● How to complete this task: Print each line from the start of the records below up through the line where "helpers, and the" is found, exactly as given.

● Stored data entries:
(** * Short-rate model calibration notebook: swaption helpers and report

    A shallow embedding of the Python code of
    [Short_rate_models_calibration.ipynb]: the quote tuples, the function
    [create_swaption_helpers] that turns quotes into QuantLib swaption
    helpers, and the function [calibration_report] that reads prices and
    implied volatilities back from the helpers and aggregates the errors.
    The cells that call the two functions (the three calibration cells and
    the report cells) and the loop of the simulation cell follow.

    Python floats are IEEE binary64 numbers and are modelled by Rocq's
    primitive floats, so every definition below evaluates.  QuantLib itself
    is not part of the notebook: its constructors are modelled as the records
    of the arguments they store ([Period] after the conversion of its length
    to a C [int], which can fail), and the three helper methods used by the
    report form an interface ([QuantLib]) over an abstract library state.
    The C library's [pow], which the interpreter calls for [**], is an
    interface as well ([Libm]). *)

From Stdlib Require Import ZArith List String Bool Floats Lia.
Import ListNotations.

Set Warnings "-inexact-float".
Set Implicit Arguments.

Open Scope string_scope.
Open Scope list_scope.
Open Scope float_scope.

(** Python's [len]. *)
Abbreviation len := (@Datatypes.length _).

(* ------------------------------------------------------------------ *)
(** ** Python outcomes *)

(** The exceptions the modelled statements can raise.  QuantLib reports its
    own failures to Python as [RuntimeError]; its Python wrapper raises
    [TypeError] for an argument it cannot convert. *)
Inductive exn : Type :=
| IndexError
| ZeroDivisionError
| OverflowError
| ValueError
| TypeError
| RuntimeError (what : string).

Inductive outcome (A : Type) : Type :=
| Returned (a : A)
| Raised (e : exn).
Arguments Raised {A} e.

Definition obind {A B} (m : outcome A) (k : A -> outcome B) : outcome B :=
  match m with
  | Returned a => k a
  | Raised e => Raised e
  end.

(** A [for] loop whose body rebinds the loop-carried variables [acc]. *)
Fixpoint ofor {A V} (body : V -> A -> outcome V) (l : list A) (acc : V)
  : outcome V :=
  match l with
  | [] => Returned acc
  | x :: l' => obind (body acc x) (ofor body l')
  end.

(* ------------------------------------------------------------------ *)
(** ** QuantLib values built by the notebook *)

Inductive TimeUnit : Type := Days | Weeks | Months | Years.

● Solution:
(** * Short-rate model calibration notebook: swaption helpers and report

    A shallow embedding of the Python code of
    [Short_rate_models_calibration.ipynb]: the quote tuples, the function
    [create_swaption_helpers] that turns quotes into QuantLib swaption
    helpers, and the function [calibration_report] that reads prices and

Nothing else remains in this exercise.